Improvements to the delivery of palliative care services should be pursued, but the need for legislation has been questioned, according to a Parliament committee report published today.
The Health and Sport Committee said it shared the desire of Gil Paterson MSP, who introduced the Bill, to deliver improvements in care. However, most members agreed that driving change through primary legislation could have unintended consequences.
The majority of the Health and Sport Committee agreed in a Stage 1 report that the general principles of the Palliative Care (Scotland) Bill should not be recommended to Parliament.
Christine Grahame MSP, Committee Convener, said:
“Introducing a specific statutory duty to provide palliative care, rigidly defined in legislation, could lead to a loss of flexibility in service provision.
“However, the Bill has sparked a very important debate about the future of palliative care in Scotland. We expect the Scottish Government to build on progress already being made through its existing Living and Dying Well action plan for palliative care and have asked for indicators to be established by 31 March 2011 to allow its impact to be assessed.”

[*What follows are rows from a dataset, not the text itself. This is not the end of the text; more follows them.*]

Definition failed_result : TaskResult jvalue := {|
  tr_code := InternalError; tr_message := "DoTask exception: no link"; tr_started_at_ms := 0;
  tr_finished_at_ms := 0; tr_output := VObj [] |}.

(** Callbacks that count their calls. *)
Definition count_start (t : Task jvalue) : io nat unit := λ n, (Ok tt, n + 1)%nat.
Definition count_finish (t : Task jvalue) (r : TaskResult jvalue) : io nat unit := λ n, (Ok tt, n + 10)%nat.
Abbreviation counting := (wf_run throws (Some count_start) (Some count_finish) (λ _ _, False)).

Definition finished_state : wf_state (J := jvalue) (S := nat) := {|
  wf := {| wf_running := true; wf_stop := false; wf_worker := Some WhileStop |}; calls := [];
  queue := TaskQueue_new; estop := false; owner := 11%nat; accepted := [a_task]; taken := [a_task];
  log := [Started a_task; Executed a_task failed_result; Finished a_task failed_result]; since := 1
|}.

Lemma run_to_finish : ∃ ls, counting ls (wf_start 0%nat) finished_state.
Proof.
  eexists.
  eapply run_cons; [by apply (step_push _ _ _ _ _ a_task)|].
  eapply run_cons; [by eapply (step_start _ _ _ _ _ true)|].
  eapply run_cons; [by eapply (step_call _ _ _ _ _ [] StartReset []); [|apply call_start_reset]|].
  eapply run_cons; [by eapply (step_call _ _ _ _ _ [] StartThread []); [|eapply call_start_thread]|].
  eapply run_cons; [by eapply step_worker; [|apply run_while]|].
  eapply run_cons; [by eapply step_worker; [|apply run_estop]|].
  eapply run_cons; [by eapply step_worker; [|by eapply run_pop]|].
  eapply run_cons; [by eapply step_worker; [|apply run_start]|].
  eapply run_cons; [by eapply step_worker; [|by apply (run_do _ _ _ _ a_task (Throws (runtime_error "no link")))]|].
  eapply run_cons; [by eapply step_worker; [|apply run_finish]|]. apply run_nil.
Qed.
(* ===== verification/BaseEdge.v ===== *)
(** * Edges

    Model of my_edge/BaseEdge.cpp and of the normalisation of UAVEdge.cpp and
    UNAEdge.cpp: the operations that run under [rw_mutex_], on the edge's
    devices, queues and run state.  The threads of an edge and the blocking
    parts of [Start] and [Shutdown] are in [EdgeThreads]. *)

From S2P Require Import Prelude Text Json Double TaskData MyControl TaskQueue Workflow Device.
From stdpp Require Import pretty.

Local Open Scope Z_scope.

(** ** Codes *)

Inductive SubmitCode :=
| Sub_Ok | Sub_NotRunning | Sub_EStop | Sub_InvalidCommand | Sub_UnknownDevice
| Sub_QueueShutdown | Sub_InternalError.

Inductive RunState := Initializing | Ready | Running | Stopping | Stopped | RunOver.

#[export] Instance RunState_eq_dec : EqDecision RunState.
Proof. solve_decision. Defined.

Definition RunStateToString (s : RunState) : string :=
  match s with
  | Initializing => "Initializing" | Ready => "Ready" | Running => "Running"
  | Stopping => "Stopping" | Stopped => "Stopped" | RunOver => "RunOver"
  end.

Record SubmitResult := {
  sr_code : SubmitCode;
  sr_message : string;
  sr_edge_id : string;
  sr_device_id : string;
  sr_command_id : string;
  sr_task_id : string;
  sr_queue_size_after : Z
}.

Section edge.
Context {J : Type} `{JsonNumbers J}.

(** What [Init] reads from the configuration, in the order it reads it. *)
Record Settings := mkSettings {
  se_edge_id : string;
  se_version : string;
  se_edge_type : string;
  se_allow_queue_when_estop : bool;
  se_self_action_enable : bool;
  se_self_device_id : string;
  se_snapshot_enable : bool;
  se_snapshot_interval_ms : Z
}.

(** The three maps from device ids. *)
Record Registry := {
  rg_types : gmap string string;
  rg_queues : gmap string (TaskQueue (Task J));
  rg_devices : gmap string (device J)
}.

Record SelfTask := { sf_task : Task J; sf_run_state : RunState; sf_executing : bool }.

(** Which thread objects are joinable. *)
Record Threads := { th_monitor : bool; th_action : bool; th_snapshot : bool }.

(** [be_handlers] are the actions that have a handler. *)
Record BaseEdge := {
  be_settings : Settings;
  be_boot_at_ms : Z;
  be_run_state : RunState;
  be_estop : bool;
  be_estop_reason : string;
  be_registry : Registry;
  be_self : SelfTask;
  be_threads : Threads;
  be_handlers : gset string
}.

Definition no_devices : Registry := {| rg_types := ∅; rg_queues := ∅; rg_devices := ∅ |}.
Definition no_self_task : SelfTask :=
  {| sf_task := Task_default; sf_run_state := RunOver; sf_executing := false |}.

Key findings of the report include:
- The Bill did not establish a simple and unambiguous definition of palliative care;
- The collation and publication of data on palliative and end of life care does not require primary legislation. Instead, this should be monitored through Living and Dying Well, which was launched in 2008;
- The Bill’s proposals could prove more costly than predicted;
- The Bill could lead to demands for other treatment areas to be given the same status as palliative care within the National Health Service (Scotland) Act 1978.